DEAR ABBY: My husband, "Bud," and I have been married more than 50 years. It has been a great half-century. We have good jobs and a fantastic family.
A problem has arisen recently that I need advice about.
When I met Bud, I wasn't a virgin. I wasn't promiscuous, but I did end several dates with a "grand finale." Bud knew about it and was OK with it then, and he's still OK with it now. But he keeps asking me to describe those dates down to the most intimate detail. He says they are part of our "family history," just like our school activities and other events with family and friends before we started going together.
I'm not sure I can remember everything, but Bud wants to hear about those things I can recall. What do you think about this?
- Caught Off Guard
DEAR CAUGHT: I'd be fascinated to know why, after more than 50 years, your husband is suddenly pumping you for the information. Could he find the idea of you and another man titillating? To me, "family history" begins when a couple forms a family, not before.
If discussing the subject of your premarital sexual experiences makes you uncomfortable, then don't take the bait because if you do, I have a hunch your husband will never stop fishing.
DEAR ABBY: I work for a national package delivery company. It's nearing what we refer to as "peak season" (Christmas). We try our best to deliver the much-anticipated packages on time, but sometimes we are unable to find the addresses. If there are no names or numbers on the mailboxes or on the houses, we waste a lot of time trying to locate the right residence through the process of elimination.
What concerns us most is, if we - experienced delivery people - have problems finding a residence, we know an emergency vehicle will encounter the same problem. A few minutes' delay can result in a tragic outcome if an EMT is unable to find a house.

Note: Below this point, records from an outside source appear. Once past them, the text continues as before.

(* ===== verification/PropsNoise.v ===== *)
(** Theorems on discontinuous transmission: the voice activity decision and its hangover, the
    schedule and content of the noise descriptors, and the comfort noise of both sides. *)

From S2P Require Import Prelude FixedPoint Codebooks Math Utils Context Heap DecodeLSP Synthesis ComfortNoise Decoder.
From S2P Require Import EncContext EncChannel EncLSP EncVad EncDtx Encoder EncSync.

(** ** Voice activity *)

(** The arguments of a call of the detector. *)
Record vadInput : Type := VadInput {
  vi_reflection : Z;
  vi_LSF : list Z;
  vi_autocorrelation : list Z;
  vi_scale : Z;
  vi_signal : list Z;
  vi_offset : Z
}.

Record vadInput_ok (v : vadInput) : Prop := {
  vo_LSF : arr i16r 10 (vi_LSF v);
  vo_autocorrelation : arr i32r 13 (vi_autocorrelation v);
  vo_energy : 0 ≤ at_ (vi_autocorrelation v) 0;
  vo_signal : arr i16r 240 (vi_signal v);
  vo_offset : 1 ≤ vi_offset v ≤ 160
}.

Definition detect (c : Vad.ctx) (v : vadInput) : res (Vad.ctx * Z) :=
  bcg729_vad c (vi_reflection v) (vi_LSF v) (vi_autocorrelation v) (vi_scale v) (vi_signal v) (vi_offset v).

Lemma detect_spins c v : vadInput_ok v → at_ (vi_autocorrelation v) 0 = MAXINT32 → detect c v = Err NoReturn.
Proof.
  intros [_ [Hr _] _ _ _] E. unfold detect, bcg729_vad, fullBandEnergy. rewrite ld_at by lia. rewrite E. reflexivity.
Qed.

Lemma detect_decides c v : Vad.wf c → smoothing_ok c → vadInput_ok v → at_ (vi_autocorrelation v) 0 < MAXINT32 →
  ∃ c' Ivd Ef, detect c v = Ok (c', Ivd) ∧ fullBandEnergy (vi_autocorrelation v) (vi_scale v) = Ok Ef ∧
    Vad.wf c' ∧ decided Ef c c' Ivd.
Proof.
  intros Hc Hs [Hl Hr H0 Hsig Ho] Hlt. unfold MAXINT32 in Hlt.
  destruct (proj1 (safe_ok _ _) (wp_bcg729_vad no_fault c (vi_reflection v) _ _ (vi_scale v) 240 _ (vi_offset v)
    (λ '(c', d), ∃ Ef, fullBandEnergy (vi_autocorrelation v) (vi_scale v) = Ok Ef ∧ Vad.wf c' ∧ decided Ef c c' d)
    Hc Hs Hl Hr ltac:(left; lia) Hsig ltac:(lia) ltac:(lia) (λ Ef _ _ A B C, ex_intro _ Ef (conj A (conj B C))))) as ([c' d] & E & Ef & H).
  by exists c', d, Ef.
Qed.

(** C29: the detector keeps its context well formed: array sizes and widths, past decisions that
    are decisions, hangover counters inside 0..6 and 0..4. It returns a decision on every
    autocorrelation but one: when r(0) is the greatest 32-bit integer, adding one to it before
    the logarithm overflows, and the call never returns. *)
Theorem bcg729_vad_preserves c v : Vad.wf c → smoothing_ok c → vadInput_ok v →
  if at_ (vi_autocorrelation v) 0 =? MAXINT32 then detect c v = Err NoReturn
  else ∃ c' Ivd, detect c v = Ok (c', Ivd) ∧ Vad.wf c' ∧ smoothing_ok c' ∧ (Ivd = VOICE ∨ Ivd = NOISE).
Proof.
  intros Hc Hs Hv. destruct (Z.eqb_spec (at_ (vi_autocorrelation v) 0) MAXINT32) as [E|E]; [by apply detect_spins|].
  pose proof (at_arr _ _ _ 0 (vo_autocorrelation v Hv) ltac:(lia)) as Hr. unfold rng, MAXINT32 in *.
  destruct (detect_decides c v Hc Hs Hv) as (c' & d & Ef & E1 & _ & Hc' & HI & Hs' & _); [unfold MAXINT32; lia|].
  by exists c', d.
Qed.

Definition freshVAD : Vad.ctx := Eval vm_compute in match initialVADContext with Ok c => c | Err _ => Vad.Mk 0 0 [] 0 0 0 0 [] 0 0 [] 0 0 0 0 0 0 0 end.

Lemma freshVAD_wf : Vad.wf freshVAD.
Proof. constructor; first [apply arr_rng_by; reflexivity | by vm_compute]. Qed.

Lemma freshVAD_smoothing : smoothing_ok freshVAD.
Proof. constructor; cbn; auto; by vm_compute. Qed.

(** A frame of zeros: energy 0, scale 30. *)
Definition silentInput : vadInput := VadInput 0 (zeros 10) (zeros 13) 30 (zeros 240) 120.

Lemma silentInput_ok : vadInput_ok silentInput.
Proof. constructor; first [by apply arr_zeros | by vm_compute | cbn; lia]. Qed.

Please advise your readers to post their addresses clearly. If they do, it will help all of us to have a safer and happier holiday season.
- Santa's Helpers
DEAR SANTA'S HELPERS: Thanks for this important reminder. Readers, to ensure that Santa finds you - remember to have not only cookies and milk waiting by the fireplace, but also your address clearly visible so that he can find you. And the same goes for the fire department, the police department and an ambulance if, heaven forbid, they should be needed.
DEAR ABBY: Would it be improper of me to write the owners of a house we are buying to thank them for selling it to us? My wife and I keep getting conflicting answers.
They have small children, so they're probably moving to a bigger place to accommodate their children. Selling us their house is allowing us the opportunity of starting a family like they did.
What do you think? Should we send it to them directly or to their real-estate agent? We don't want to overstep our boundaries.
- Soon-To-Be Homeowner
DEAR SOON-TO-BE HOMEOWNER: There may be reasons the owners are selling the house that have nothing to do with the fact that their children are growing. While the idea of a thank-you note is sweet, it would be better to wait until the sale is complete and you have lived in it awhile before writing. If you still feel the same a few months after you're in, then by all means share your gratitude and have the note forwarded to them by their real-estate agent.